Trois nouveaux emplacements ont été découverts par M. le colonel Schwab sur les bords du lac de Bienne. L’un, entre Vingelz et Bienne, est une élévation artificielle de pierres, sans pieux visibles, d’où proviennent deux pointes de javelot en fer. Le deuxième est à l’occident de Neuveville, dans la partie sud-ouest du lac; on n’y a pas encore trouvé d’objets d’industrie.

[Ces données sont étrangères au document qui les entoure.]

(* ===== verification/Models.v ===== *)
(** * The persistence model

    [db/models.py], with the tables of [ai/models.py] and
    [incident_memory/models.py] that the modelled services read or write: one
    record per row, one enumeration per database enumeration.  Identifiers are
    the 128-bit numbers of UUIDs, timestamps are microseconds since the epoch
    (always UTC, as [utc_now] returns them).  The [updated_at] bookkeeping column
    is left out: no modelled operation reads it. *)

From S2P Require Import Prelude PyFloat Json Effects Actions StateMachine.

Definition uuid : Type := N.
Definition datetime : Type := Z.

(** [str(uuid)]. *)
Definition uuid_str (u : uuid) : string :=
  let h := hex_pad 32 u in
  String.substring 0 8 h +:+ "-" +:+ String.substring 8 4 h +:+ "-" +:+
  String.substring 12 4 h +:+ "-" +:+ String.substring 16 4 h +:+ "-" +:+
  String.substring 20 12 h.

Definition seconds (n : Z) : Z := n * 1000000.

(** The civil date of a day number counted from 1970-01-01: year, month, day. *)
Definition civil_of_days (days : Z) : Z * Z * Z :=
  let z := days + 719468 in
  let era := z / 146097 in
  let doe := z - era * 146097 in
  let yoe := (doe - doe / 1460 + doe / 36524 - doe / 146096) / 365 in
  let doy := doe - (365 * yoe + yoe / 4 - yoe / 100) in
  let mp := (5 * doy + 2) / 153 in
  let d := doy - (153 * mp + 2) / 5 + 1 in
  let m := if mp <? 10 then mp + 3 else mp - 9 in
  let y := yoe + era * 400 + (if m <=? 2 then 1 else 0) in
  (y, m, d).

(** [datetime.isoformat()] of an aware UTC value. *)
Definition isoformat (t : datetime) : string :=
  let s := t / 1000000 in
  let us := t mod 1000000 in
  let day := s / 86400 in
  let r := s mod 86400 in
  let '(y, m, d) := civil_of_days day in
  let p2 (n : Z) := zpad 2 (str_of_Z n) in
  zpad 4 (str_of_Z y) +:+ "-" +:+ p2 m +:+ "-" +:+ p2 d +:+ "T" +:+
  p2 (r / 3600) +:+ ":" +:+ p2 ((r / 60) mod 60) +:+ ":" +:+ p2 (r mod 60) +:+
  (if us =? 0 then EmptyString else "." +:+ zpad 6 (str_of_Z us)) +:+ "+00:00".

Example isoformat_1 : isoformat 1709208000123456 = "2024-02-29T12:00:00.123456+00:00".
Proof. vm_compute. reflexivity. Qed.
Example isoformat_2 : isoformat (seconds 951782399) = "2000-02-28T23:59:59+00:00".
Proof. vm_compute. reflexivity. Qed.
Example uuid_str_1 : uuid_str 24197857203266734864629346612071973665%N
                     = "12345678-9abc-def0-0fed-cba987654321".
Proof. vm_compute. reflexivity. Qed.

(** ** Enumerations *)

Inductive Environment : Type :=
| ENV_LOCAL | ENV_STAGING | ENV_PRODUCTION.

#[export] Instance Environment_eq_dec : EqDecision Environment.
Proof. solve_decision. Defined.

Definition Environment_value (x : Environment) : string :=
  match x with
  | ENV_LOCAL => "local"
  | ENV_STAGING => "staging"
  | ENV_PRODUCTION => "production"
  end.

Inductive ActorType : Type :=
| ACTOR_SYSTEM | ACTOR_USER | ACTOR_SERVICE.

#[export] Instance ActorType_eq_dec : EqDecision ActorType.
Proof. solve_decision. Defined.

Definition ActorType_value (x : ActorType) : string :=
  match x with
  | ACTOR_SYSTEM => "SYSTEM"
  | ACTOR_USER => "USER"
  | ACTOR_SERVICE => "SERVICE"
  end.

Inductive RecordStatus : Type :=
| PENDING | RUNNING | SUCCEEDED | FAILED | REJECTED | CANCELLED.

#[export] Instance RecordStatus_eq_dec : EqDecision RecordStatus.
Proof. solve_decision. Defined.

Definition RecordStatus_value (x : RecordStatus) : string :=
  match x with
  | PENDING => "PENDING"
  | RUNNING => "RUNNING"
  | SUCCEEDED => "SUCCEEDED"
  | FAILED => "FAILED"
  | REJECTED => "REJECTED"
  | CANCELLED => "CANCELLED"
  end.

Inductive ResolutionSource : Type :=
| CLOUDWARD_REMEDIATION | PLATFORM_SELF_HEALING | HUMAN_ACTION | EXTERNAL_SYSTEM | SOURCE_UNKNOWN.

#[export] Instance ResolutionSource_eq_dec : EqDecision ResolutionSource.
Proof. solve_decision. Defined.

Definition ResolutionSource_value (x : ResolutionSource) : string :=
  match x with
  | CLOUDWARD_REMEDIATION => "CLOUDWARD_REMEDIATION"
  | PLATFORM_SELF_HEALING => "PLATFORM_SELF_HEALING"
  | HUMAN_ACTION => "HUMAN_ACTION"
  | EXTERNAL_SYSTEM => "EXTERNAL_SYSTEM"
  | SOURCE_UNKNOWN => "UNKNOWN"
  end.

Inductive AlertStatus : Type :=
| ALERT_FIRING | ALERT_RESOLVED.

#[export] Instance AlertStatus_eq_dec : EqDecision AlertStatus.
Proof. solve_decision. Defined.

Definition AlertStatus_value (x : AlertStatus) : string :=
  match x with
  | ALERT_FIRING => "firing"
  | ALERT_RESOLVED => "resolved"
  end.

Inductive EvidencePhase : Type :=
| PHASE_BEFORE | PHASE_INCIDENT | PHASE_AFTER.

#[export] Instance EvidencePhase_eq_dec : EqDecision EvidencePhase.
Proof. solve_decision. Defined.

Definition EvidencePhase_value (x : EvidencePhase) : string :=
  match x with
  | PHASE_BEFORE => "BEFORE"
  | PHASE_INCIDENT => "INCIDENT"
  | PHASE_AFTER => "AFTER"
  end.

Inductive EvidenceType : Type :=
| KUBERNETES_STATE | KUBERNETES_EVENT | HEALTH_CHECK | EVIDENCE_METRIC | METRIC_SUMMARY | EVIDENCE_LOG | LOG_SUMMARY | EVIDENCE_TRACE | TRACE_SUMMARY | EVIDENCE_DEPLOYMENT | DEPLOYMENT_STATE | GIT_CHANGE | SECURITY_EVENT | EVIDENCE_FINOPS.

#[export] Instance EvidenceType_eq_dec : EqDecision EvidenceType.
Proof. solve_decision. Defined.

Definition EvidenceType_value (x : EvidenceType) : string :=
  match x with
  | KUBERNETES_STATE => "KUBERNETES_STATE"
  | KUBERNETES_EVENT => "KUBERNETES_EVENT"
  | HEALTH_CHECK => "HEALTH_CHECK"
  | EVIDENCE_METRIC => "METRIC"
  | METRIC_SUMMARY => "METRIC_SUMMARY"
  | EVIDENCE_LOG => "LOG"
  | LOG_SUMMARY => "LOG_SUMMARY"
  | EVIDENCE_TRACE => "TRACE"
  | TRACE_SUMMARY => "TRACE_SUMMARY"
  | EVIDENCE_DEPLOYMENT => "DEPLOYMENT"
  | DEPLOYMENT_STATE => "DEPLOYMENT_STATE"
  | GIT_CHANGE => "GIT_CHANGE"
  | SECURITY_EVENT => "SECURITY_EVENT"
  | EVIDENCE_FINOPS => "FINOPS"
  end.

Inductive ApprovalDecision : Type :=
| DECISION_PENDING | APPROVED | DECISION_REJECTED | EXPIRED | INVALIDATED.

#[export] Instance ApprovalDecision_eq_dec : EqDecision ApprovalDecision.
Proof. solve_decision. Defined.

Definition ApprovalDecision_value (x : ApprovalDecision) : string :=
  match x with
  | DECISION_PENDING => "PENDING"
  | APPROVED => "APPROVED"
  | DECISION_REJECTED => "REJECTED"
  | EXPIRED => "EXPIRED"
  | INVALIDATED => "INVALIDATED"
  end.

Inductive SecurityCategory : Type :=
| SUSPICIOUS_PROCESS | UNEXPECTED_EGRESS | PRIVILEGE_BEHAVIOR.

#[export] Instance SecurityCategory_eq_dec : EqDecision SecurityCategory.
Proof. solve_decision. Defined.

Definition SecurityCategory_value (x : SecurityCategory) : string :=
  match x with
  | SUSPICIOUS_PROCESS => "SUSPICIOUS_PROCESS"
  | UNEXPECTED_EGRESS => "UNEXPECTED_EGRESS"
  | PRIVILEGE_BEHAVIOR => "PRIVILEGE_BEHAVIOR"
  end.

Le dernier, non loin de Saint-Jean, à un quart de lieue environ de la rive, est situé dans le marais qui sépare les lacs de Neuchâtel et de Bienne; il remonte à l’âge du bronze, d’après les divers objets de ce métal qui y ont été recueillis avec un celt, un bracelet et une épingle à cheveux. /436/

Les richesses du Steinberg, près de Nidau, ne sont pas épuisées. M. Schwab a retiré de ce point quelques instruments en bronze, ainsi qu’un fer de pique, une clef, une épingle en fer et de nombreux fragments de tuiles romaines.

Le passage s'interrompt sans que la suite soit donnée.